*** Records provided ***
(** * Crawl loops of the Sri Lankan tourism scrapers

    A shallow embedding of the crawling code of the repository:
    - [scrape/scrape_srilanka.py]: [allowed], [same_domain], [normalize_url],
      [find_all_links], [find_all_images], [download_image], [crawl];
    - [scrape/thecommonwanderer.py]: [allowed], [normalize_link],
      [extract_page], [crawl];
    - [scrape/ella_travel_guide.py]: [TripAdvisorEllaScraper.get_page],
      [extract_images], [flatten_data_for_csv];
    - [scrape/sl_tourism_scrape.py]: [can_fetch_url], [safe_filename],
      [get_total_pages], [collect_attraction_links],
      [find_category_links], [find_attractions_listing],
      [parse_attraction_page], [main];
    - [scrape/scrape_ft_travel.py]: [can_fetch],
      [load_soup_from_local_or_web], [parse_listing],
      [fetch_article_details], [download_images], [main].

    Conventions.  A Python [str] is a [string]; one element of the string
    stands for one character of the Python string.  A Python [set] is a
    [gset], iterated in the order of [elements] (Python leaves the order
    open as well).  A call that may raise returns an [option]: [None] is a
    raised exception.  The network, the robots parser, the HTML parser, the
    URL parser and the file system are the environment: a record of
    functions that give the outcome of each library call.  A loop of the
    code is a function from state to state, with the outcome [Raised] where
    an exception that nothing catches ends it. *)

From Stdlib Require Import ZArith Lia Ascii String.
From stdpp Require Import base tactics option list gmap strings pretty.

Local Open Scope string_scope.
Local Open Scope list_scope.

(** ** Python string operations used by the scripts *)

Module PyStr.

(** [s.startswith(p)] *)
Fixpoint startswith (s p : string) : bool :=
  match p with
  | EmptyString => true
  | String c p' =>
      match s with
      | EmptyString => false
      | String d s' => if Ascii.eqb c d then startswith s' p' else false
      end
  end.

(** [s.endswith(p)] *)
Fixpoint endswith (s p : string) : bool :=
  if String.eqb s p then true
  else match s with
       | EmptyString => false
       | String _ s' => endswith s' p
       end.

(** [s.split('#')[0]]: the part of [s] before its first ['#'] *)
Fixpoint split_hash_0 (s : string) : string :=
  match s with
  | EmptyString => EmptyString
  | String c s' =>
      if Ascii.eqb c "#"%char then EmptyString else String c (split_hash_0 s')
  end.

(** [s[:n]] for [n >= 0] *)
Fixpoint slice_to (n : N) (s : string) : string :=
  match s with
  | EmptyString => EmptyString
  | String c s' =>
      if (n =? 0)%N then EmptyString else String c (slice_to (N.pred n) s')
  end.

(** ['#' in s] *)
Fixpoint has_hash (s : string) : bool :=
  match s with
  | EmptyString => false
  | String c s' => if Ascii.eqb c "#"%char then true else has_hash s'
  end.

(** The truth value of a string: [not s] is [true] for the empty string. *)
Definition truthy (s : string) : bool :=
  match s with EmptyString => false | _ => true end.

End PyStr.

(** ** [urllib.parse.urljoin]

    [urljoin(base, url)] opens with two shortcuts, [if not base: return url]
    and [if not url: return base]; the resolution of a non-empty reference
    against a non-empty base is the library's and stays a parameter.  The
    library parses both arguments and raises [ValueError] on a malformed
    one, as on the reference ["http://[::1"]: the parameter gives [None]
    then. *)

Module UrlLib.

Section Urljoin.
Variable resolve : string -> string -> option string.

Definition urljoin (base url : string) : option string :=
  if negb (PyStr.truthy base) then Some url
  else if negb (PyStr.truthy url) then Some base
  else resolve base url.
End Urljoin.

End UrlLib.

(** ** scrape/scrape_srilanka.py *)

Module ScrapeSrilanka.

(** What the crawl reads off a parsed page ([BeautifulSoup(resp.text)]). *)
Record Soup := {
  soup_title : string;              (* line 139: the stripped <title>, or "" *)
  soup_text : string;               (* [extract_text(soup)] *)
  soup_hrefs : list string;         (* [a["href"]] of [soup.find_all("a", href=True)] *)
  soup_img_srcs : list (option string)
    (* per <img>: [img.get("src") or img.get("data-src") or img.get("data-lazy-src")] *)
}.

(** Module constants that the claims quantify over. *)
Record Config := {
  MAX_PAGES : nat;
  DOWNLOAD_IMAGES : bool
}.

Definition default_config : Config :=
  {| MAX_PAGES := 200; DOWNLOAD_IMAGES := true |}.

(** The environment: outcome of each library call. *)
Record Env := {
  rp_can_fetch : string -> option bool;      (* [rp.can_fetch(USER_AGENT, url)] *)
  netloc : string -> string;                 (* [urlparse(url).netloc] *)
  registered_domain : string;                (* [tldextract.extract(START_URL).registered_domain] *)
  url_resolve : string -> string -> option string;
    (* [urljoin] on non-empty arguments; [None]: it raises [ValueError] *)
  session_get : string -> option Soup;
    (* lines 127-128 and 137: [session.get], [raise_for_status], parse *)
  image_get : string -> option string;
    (* lines 87-88: [session.get(url, stream=True)], [raise_for_status] *)
  out_path_for : gset string -> string -> string;
    (* lines 90-98: file name from the URL, suffixed until no such file exists *)
  file_open : string -> option unit;         (* line 99 *)
  file_write : string -> string -> option unit  (* lines 100-102 *)
}.

Inductive Request :=
  | PageGet (url : string)
  | ImageGet (url : string).

#[global] Instance Request_eq_dec : EqDecision Request.
Proof. solve_decision. Defined.

Record PageRecord := {
  rec_url : string;
  rec_title : string;
  rec_text_snippet : string;
  rec_all_images : list string;
  rec_downloaded_images : list (string * string);   (* url, saved_path *)
  rec_outbound_links_count : nat
}.

(** The local variables of [crawl], the output file, the files of the
    images directory, and the log of the HTTP requests issued. *)
Record State := {
  visited : gset string;
  q : list string;
  pages_crawled : nat;
  out_f : list PageRecord;
  files : gset string;
  requests : list Request
}.

(** How an iteration of the [while] ends: normally, or with an exception
    that no handler of [crawl] catches; the state is the one it leaves. *)
Inductive Step :=
  | Next (s : State)
  | Raised (s : State).

(** How a run of the [while] ends. *)
Inductive Run :=
  | Done (s : State)
  | Crashed (s : State)
  | OutOfFuel.

(** The page GETs of a request log, in order. *)
Definition page_gets (log : list Request) : list string :=
  omap (λ r, match r with PageGet u => Some u | ImageGet _ => None end) log.

Section Code.
Context (cfg : Config) (env : Env).

(** [None] when [urljoin] raises *)
Definition urljoin : string -> string -> option string :=
  UrlLib.urljoin (url_resolve env).

(** lines 42-47 *)
Definition allowed (url : string) : bool :=
  match rp_can_fetch env url with
  | Some b => b
  | None => false
  end.

(** lines 49-50 *)
Definition same_domain (url : string) : bool :=
  PyStr.endswith (netloc env url) (registered_domain env).

(** lines 52-58; [link] is [None] when the attribute is missing.  The
    result is [None] when [urljoin] raises, [Some None] when the function
    returns [None], [Some (Some u)] when it returns the URL [u]. *)
Definition normalize_url (base : string) (link : option string)
    : option (option string) :=
  match link with
  | None => Some None
  | Some link =>
      if negb (PyStr.truthy link) then Some None
      else if PyStr.startswith link "javascript:"
              || PyStr.startswith link "mailto:"
              || PyStr.startswith link "tel:" then Some None
      else u ← urljoin base (PyStr.split_hash_0 link); Some (Some u)
  end.

(** The truth value of what [normalize_url] returns ([if u]). *)
Definition truthy_opt (u : option string) : bool :=
  match u with
  | Some s => PyStr.truthy s
  | None => false
  end.

(** lines 68-74; [None] when [normalize_url] raises *)
Fixpoint find_all_links_from (hrefs : list string) (base : string)
    (links : gset string) : option (gset string) :=
  match hrefs with
  | [] => Some links
  | href :: rest =>
      u ← normalize_url base (Some href);
      match u with
      | Some u =>
          if PyStr.truthy u && same_domain u
          then find_all_links_from rest base ({[u]} ∪ links)
          else find_all_links_from rest base links
      | None => find_all_links_from rest base links
      end
  end.

Definition find_all_links (soup : Soup) (base : string)
    : option (gset string) :=
  find_all_links_from (soup_hrefs soup) base ∅.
*** End of Records provided ***
■ Exercise aim
Reply with one number, the count of lines in the records that include the word "endswith".

■ Result below
4